Дверь внезапно распахнулась, едва не заехав по носу Бабкину. За ней стоял Илюшин и сердито переминался с одной босой ноги на другую.
– И долго вы здесь будете шушукаться?
– Уходим, уходим, – недовольно проворчал Бабкин. – Но завтра с утра нагрянем, учти!
– Мое утро начинается в одиннадцать.
«А мое утро начинается через пару часов», – подумал Сергей. Он собирался потихоньку от Илюшина нести вахту всю ночь, проверяя, все ли в порядке с его другом. Но реализовать этот план ему не было суждено.
Отправив Сергея с Машей, Макар дошел до койки и повалился на нее, не раздеваясь. Он был уверен, что сразу же заснет, но этого не случилось. Вата в голове набухла и отяжелела. Он снова плыл от «Одиссея», и море сжимало его в тугом кулаке, словно бабочку.
Голоса, голоса, голоса! Бесстрастный холодный голос Будаева, писк голема Сени, хрипловатый говор рыбаков, спасших его… Они мешали, не давали уснуть, перебивали плеск волн.
Макар, не открывая глаз, помассировал виски. «Не хочу больше слышать этого упыря!»
Он повернулся на бок и попытался вспомнить что-нибудь приятное. Песенку, стишок, в конце концов! «В решете они в море ушли, в решете, в решете по седым волнам… Тьфу ты, черт!»
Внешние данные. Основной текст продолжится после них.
(** X6.  Pointer events only restyle.  After any sequence of [onPoint]
    and [onLeave] events, with any payloads, every field of the chart
    other than [points] and [_activePoint] is as before (data, colors,
    tooltip, Delaunay instance, rugs, size accessor), the registry has the
    same shape and every handle the same record, color, radius and stroke
    width, and nothing was mounted. *)
Theorem pointer_events_only_restyle es c :
  forallb is_pointer_event es = true ->
  same_mounting (state_after es c) c ∧
  map (map bare) (points (state_after es c)) = map (map bare) (points c) ∧
  List.filter is_mount (trace_after es c) = [].
Proof.
  intros Hes.
  assert (∀ c1, same_mounting c1 c ->
            same_mounting (state_after es c1) c ∧
            map (map bare) (points (state_after es c1)) = map (map bare) (points c1) ∧
            List.filter is_mount (trace_after es c1) = []) as H.
  { induction es as [|e es IH]; intros c1 Hc1; [done|].
    simpl in Hes. apply andb_true_iff in Hes as [He Hes].
    destruct (pointer_event_step e c c1 He Hc1) as (H1 & H2 & H3).
    destruct (IH Hes _ H1) as (H4 & H5 & H6).
    rewrite state_after_cons, trace_after_cons, List.filter_app, H3, H6.
    split; [done|]. split; [congruence|done]. }
  apply H, same_mounting_refl.
Qed.

Lemma pointer_events_only_restyle_witness :
  let es := [PointerOn [hit_at (Some 0) 1 10 10]; PointerOn [hit_at (Some 9) 9 0 0];
             PointerLeave] in
  let c := sample_chart (Some TooltipHandle) in
  same_mounting (state_after es c) c ∧
  map (map bare) (points (state_after es c)) = map (map bare) (points c) ∧
  List.filter is_mount (trace_after es c) = [].
Proof.
  intros es c. apply (pointer_events_only_restyle es c). reflexivity.
Defined.

(** X7.  Highlighting and leaving is a round trip.  On a chart whose
    active point is (-1,-1), an [onPoint] event for a position of the
    registry whose handle is dim, followed by an [onLeave] event, ends
    normally both times and gives back the chart object as it was. *)
Theorem highlight_then_leave_restores c h rest p :
  _activePoint c = Idle ->
  point_at (points c) (target h) = Some p ->
  fillOpacity p = Some dim ->
  outcome_of (onPointHandler (h :: rest) c) = Ok () ∧
  outcome_of (onLeaveHandler (chart_of (onPointHandler (h :: rest) c))) = Ok () ∧
  chart_of (onLeaveHandler (chart_of (onPointHandler (h :: rest) c))) = c.
Proof.
  intros Hidle Hp Hdim.
  assert (can_deset c = true) as Hc.
  { unfold can_deset. by rewrite Hidle. }
  assert (deset c = c) as Hd by (unfold deset; by rewrite Hidle).
  assert (deset_trace c = []) as Ht by (unfold deset_trace; by rewrite Hidle).
  assert (point_at (points (deset c)) (target h) = Some p) as Hp' by (by rewrite Hd).
  set (c1 := with_points (restyled (target h) emphasized (points c))
               (with_activePoint (target h) c)).
  assert (onPointHandler (h :: rest) c =
            (c1, [Assign_activePoint (target h);
                  PointUpdate (i (target h)) (j (target h)) emphasized] ++
                 from_option (λ _, [TooltipUpdate (DataArg [h])]) [] (tooltip c),
             Ok ())) as Hon.
  { unfold onPointHandler. fold (target h).
    rewrite (run_bind_ok _ _ _ _ _ _ (set_activePoint_in_range c _ _ Hc Hp')).
    rewrite if_tooltip_emit, Hd, Ht. reflexivity. }
  rewrite Hon. unfold chart_of, outcome_of. simpl.
  assert (point_at (points c1) (_activePoint c1) = Some (Point_update emphasized p))
    as Hp1.
  { unfold c1. simpl. rewrite (point_at_restyled_Some _ _ _ p) by done.
    by rewrite decide_True. }
  rewrite (onLeaveHandler_run c1 (can_deset_in_range c1 _ Hp1)).
  simpl. split; [done|]. split; [done|].
  unfold deset. rewrite (point_at_is_set _ _ _ Hp1). unfold c1. simpl.
  rewrite (restyled_twice _ _ _ _ p), (restyled_same _ _ _ p) by done.
  rewrite <- Hidle. by destruct c.
Qed.

Lemma highlight_then_leave_restores_witness :
  let c := sample_chart (Some TooltipHandle) in
  let h := hit_at (Some 1) 0 0 10 in
  outcome_of (onPointHandler [h] c) = Ok () ∧
  outcome_of (onLeaveHandler (chart_of (onPointHandler [h] c))) = Ok () ∧
  chart_of (onLeaveHandler (chart_of (onPointHandler [h] c))) = c.
Proof.
  intros c h.
  apply (highlight_then_leave_restores c h []
           (generatePoint (Some (rec_xy 0 10)) (Some "blue") (Some 3)
              (Some dim) (Some 1))); reflexivity.
Defined.

(** ** An active point that is not in the registry *)

Lemma stale_can_deset c :
  is_set (_activePoint c) = true ->
  point_at (points c) (_activePoint c) = None ->
  can_deset c = false.
Proof.
  intros Hs Hn. unfold can_deset. by rewrite Hs, Hn.
Qed.

Lemma stale_invoke cb arg c :
  can_deset c = false ->
  ∃ e, invoke cb arg c = (c, [], Throw e).
Proof.
  intros Hc. destruct cb; simpl.
  - destruct arg as [|h rest]; [by eexists|]. unfold onPointHandler.
    destruct (set_activePoint_stale c
      {| i := default 0 (arrayIndex h); j := index h |} Hc) as [e He].
    exists e. by rewrite (run_bind_throw _ _ _ _ _ _ He).
  - unfold onLeaveHandler.
    destruct (set_activePoint_stale c {| i := -1; j := -1 |} Hc) as [e He].
    exists e. by rewrite (run_bind_throw _ _ _ _ _ _ He).
Qed.

Lemma stale_deliver e c :
  can_deset c = false -> is_pointer_event e = true ->
  chart_of (deliver e c) = c ∧ trace_of (deliver e c) = [] ∧
  (is_Some (delaunay c) -> is_throw (outcome_of (deliver e c)) = true).
Proof.
  intros Hc He. destruct e as [d|arg|]; [done| |]; simpl;
    rewrite run_bind_get; destruct (delaunay c) as [d|]; simpl.
  - destruct (stale_invoke (onPoint d) arg c Hc) as [e ->]. done.
  - repeat split; done.
  - destruct (stale_invoke (onLeave d) [] c Hc) as [e ->]. done.
  - repeat split; done.
Qed.

(** X8.  Once the active point has no -1 and is not a position of the
    registry (after an [onPoint] event resolved outside the registry, or a
    redraw with smaller data), pointer events no longer do anything: each
    [onPoint] and [onLeave] event of any later sequence ends in an
    exception (when a Delaunay instance is mounted), makes no call, and
    leaves the chart, its active point included, as it was. *)
Theorem stale_activePoint_blocks_pointer_events es c :
  is_set (_activePoint c) = true ->
  point_at (points c) (_activePoint c) = None ->
  forallb is_pointer_event es = true ->
  state_after es c = c ∧
  trace_after es c = [] ∧
  (is_Some (delaunay c) -> forallb is_throw (outcomes_after es c) = true).
Proof.
  intros Hs Hn Hes. pose proof (stale_can_deset c Hs Hn) as Hc.
  induction es as [|e es IH]; [done|].
  simpl in Hes. apply andb_true_iff in Hes as [He Hes].
  destruct (stale_deliver e c Hc He) as (H1 & H2 & H3).
  destruct (IH Hes) as (H4 & H5 & H6).
  rewrite state_after_cons, trace_after_cons, outcomes_after_cons, H1, H2.
  split; [done|]. split; [done|]. intros Hd. simpl.
  by rewrite (H3 Hd), (H6 Hd).
Qed.

Lemma stale_activePoint_blocks_pointer_events_witness :
  let es := [PointerLeave; PointerOn [hit_at (Some 0) 0 0 0]; PointerLeave] in
  state_after es chart_desynchronized = chart_desynchronized ∧
  trace_after es chart_desynchronized = [] ∧
  (is_Some (delaunay chart_desynchronized) ->
   forallb is_throw (outcomes_after es chart_desynchronized) = true).
Proof.
  intros es.
  apply (stale_activePoint_blocks_pointer_events es chart_desynchronized);
    reflexivity.
Defined.

(** X9.  In every state the chart reaches from its construction, through
    redraws, [onPoint] and [onLeave] events with any payloads, runs in
    which a handler throws included, at most one handle of the registry is
    emphasized, and when one is, it is the handle at the active point. *)
Theorem at_most_one_emphasized a es :
  (count_emphasized (points (state_after es (chart_of (new_ScatterChart a)))) ≤ 1)%nat ∧
  (count_emphasized (points (state_after es (chart_of (new_ScatterChart a)))) = 1%nat ->
   ∃ p, point_at (points (state_after es (chart_of (new_ScatterChart a))))
          (_activePoint (state_after es (chart_of (new_ScatterChart a)))) = Some p ∧
        is_emphasized p = true).
Proof.
  pose proof (styled_run a es) as H. unfold styled, only_emphasized_at in H.
  set (c := state_after es (chart_of (new_ScatterChart a))) in *.
  destruct (point_at (points c) (_activePoint c)) as [p|].
  - destruct (is_emphasized p) eqn:E; rewrite H.
    + split; [lia|]. intros _. by exists p.
    + split; [lia|]. intros [=].
  - rewrite H. split; [lia|]. intros [=].
Qed.

(** ** Mounting the registry *)

Lemma mount_pointSet_frame n ds c c' :
  colors c = colors c' -> sizeAccessor c = sizeAccessor c' ->
  ∃ t r, mount_pointSet n ds c = (c, t, r) ∧ mount_pointSet n ds c' = (c', t, r).
Proof.
  intros Hcol Hsz. induction ds as [|d ds IH]; simpl.
  - by exists [], (Ok []).
  - rewrite !run_bind_get, <- Hcol, <- Hsz.
    destruct (sizeAccessor c) as [f|]; [|by eexists _, _].
    destruct IH as (t & r & H1 & H2).
    rewrite !run_bind_emit, !run_bind, H1, H2.
    destruct r as [rest|e]; by eexists _, _.
Qed.

Lemma mount_pointSets_frame n sets c c' :
  colors c = colors c' -> sizeAccessor c = sizeAccessor c' ->
  ∃ t r, mount_pointSets n sets c = (c, t, r) ∧ mount_pointSets n sets c' = (c', t, r).
Proof.
  intros Hcol Hsz. revert n.
  induction sets as [|[fs|ds] sets IH]; intros n; simpl.
  - by exists [], (Ok []).
  - by eexists _, _.
  - destruct (mount_pointSet_frame n ds c c' Hcol Hsz) as (t1 & r1 & H1 & H1').
    destruct (IH (S n)) as (t2 & r2 & H2 & H2').
    rewrite !run_bind, H1, H1'. destruct r1 as [row|e]; [|by eexists _, _].
    rewrite !run_bind, H2, H2'. destruct r2 as [rows|e]; by eexists _, _.
Qed.

(** [mountPoints] reads [data], [colors] and [sizeAccessor] and writes
    [points]: on two charts that agree on what it reads, it makes the same
    calls and ends the same way. *)
Lemma mountPoints_frame c c' :
  data c = data c' -> colors c = colors c' -> sizeAccessor c = sizeAccessor c' ->
  ∃ t,
    (∃ e, mountPoints c = (c, t, Throw e) ∧ mountPoints c' = (c', t, Throw e)) ∨
    (∃ ps, mountPoints c = (with_points ps c, t, Ok ()) ∧
           mountPoints c' = (with_points ps c', t, Ok ())).
Proof.
  intros Hd Hcol Hsz. unfold mountPoints. rewrite !run_bind_get, <- Hd.
  destruct (data c) as [fs|sets].
  - exists []. left. by eexists.
  - destruct (mount_pointSets_frame 0 sets c c' Hcol Hsz) as (t & r & H1 & H2).
    exists t. rewrite !run_bind, H1, H2. destruct r as [ps|e].
    + right. exists ps. unfold modify. simpl. by rewrite app_nil_r.
    + left. by exists e.
Qed.

Lemma mount_pointSets_Ok_grouped n sets c c' t rows :
  mount_pointSets n sets c = (c', t, Ok rows) -> forallb is_arr sets = true.
Proof.
  revert n c' t rows. induction sets as [|[fs|ds] sets IH];
    intros n c' t rows; simpl; [done|done|].
  destruct (mount_pointSet_run n ds c) as (pts1 & r1 & H1 & _).
  rewrite run_bind, H1. destruct r1 as [row|e]; [|done].
  destruct (mount_pointSets_run (S n) sets c) as (pts2 & r2 & H2 & _).
  pose proof (IH (S n)) as IH'. rewrite H2 in IH'.
  rewrite run_bind, H2. destruct r2 as [rows'|e]; [|done].
  intros _. by eapply IH'.
Qed.

(** [mountPoints] ends normally exactly on grouped data, when the size
    accessor is set. *)
Lemma mountPoints_grouped c f :
  sizeAccessor c = Some f ->
  if is_grouped (data c)
  then ∃ sets, data c = JArr sets ∧
         mountPoints c =
           (with_points (registry_from (colors c) f 0 sets) c,
            map PointMountTo (concat (registry_from (colors c) f 0 sets)), Ok ())
  else ∃ mounted e, mountPoints c = (c, map PointMountTo mounted, Throw e).
Proof.
  intros Hf. destruct (mountPoints_run c)
    as [pts [(e & Hrun & Hbad)|(ps & Hrun & Hpts & Hreg)]].
  - destruct (is_grouped (data c)) eqn:Hg; [|by eexists _, _].
    unfold is_grouped in Hg. destruct (data c) as [fs|sets] eqn:Hd; [done|].
    destruct (Hbad sets f eq_refl Hg Hf).
  - assert (is_grouped (data c) = true) as Hg.
    { unfold mountPoints in Hrun. rewrite run_bind_get in Hrun.
      unfold is_grouped. destruct (data c) as [fs|sets]; [done|].
      rewrite run_bind in Hrun.
      destruct (mount_pointSets 0 sets c) as [[c1 t1] [rows|e]] eqn:E; [|done].
      by eapply mount_pointSets_Ok_grouped. }
    rewrite Hg. unfold is_grouped in Hg.
    destruct (data c) as [fs|sets] eqn:Hd; [done|].
    exists sets. split; [done|].
    rewrite Hrun, Hpts. by rewrite (Hreg sets f eq_refl Hg Hf).
Qed.

Lemma redraw_grouped c f :
  is_grouped (data c) = true -> sizeAccessor c = Some f ->
  ∃ sets, data c = JArr sets ∧
    throws (redraw c) = false ∧
    points (chart_of (redraw c)) = registry_from (colors c) f 0 sets ∧
    _activePoint (chart_of (redraw c)) = _activePoint c.
Proof.
  intros Hg Hf.
  destruct (rugs_mounted_fields c) as (Hd & Hcol & _ & Hsz & _ & _).
  pose proof (mountPoints_grouped (rugs_mounted c) f) as H.
  rewrite Hd, Hg, Hcol, Hsz in H. destruct (H Hf) as (sets & Hsets & Hrun).
  exists sets. split; [done|]. rewrite redraw_run, Hrun.
  unfold throws, chart_of, outcome_of. simpl. repeat split.
  unfold rugs_mounted. by destruct (truthy _), (truthy _).
Qed.

(** ** The registry and the data have the same positions *)

Lemma registry_from_lookup cols f n sets k :
  registry_from cols f n sets !! k =
    (λ s, match s with
          | JArr ds => map (fresh_point cols f (n + k)) ds
          | JObj _ => []
          end) <$> sets !! k.
Proof.
  revert n k. induction sets as [|s sets IH]; intros n k; [done|].
  destruct k as [|k].
  - destruct s; simpl; by rewrite ?Nat.add_0_r.
  - destruct s; simpl; rewrite IH;
      by replace (S n + k)%nat with (n + S k)%nat by lia.
Qed.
Макар перевернулся на спину, заставил себя дышать глубоко. На этом невероятном корабле, который он не успел даже толком рассмотреть, воздух казался ему свежее, чем на «Одиссее». Хотя воздух, разумеется, был везде одинаковый – морской.
«Воздух свободы», – усмехнулся он. Перестал прислушиваться к собственным мыслям и сосредоточился на том, что происходит снаружи.
Бригантина, раскачиваясь, как люлька, пела хриплую, скрипучую колыбельную. Илюшину вспомнилось, как однажды он случайно попал в клуб на какой-то концерт, где имена исполнителей ничего ему не говорили. И почему-то из всех, сменявших друг друга, запомнил единственную женщину, со странной кличкой-именем Кэти Тренд, и песню ее запомнил наизусть. Высоким грустным голосом женщина пела об антикваре, сдувающем пылинки со старых вещей, бережно лелеющем заморскую утварь из разных стран. Пела о том, как приходит к антиквару и роется в его сокровищах.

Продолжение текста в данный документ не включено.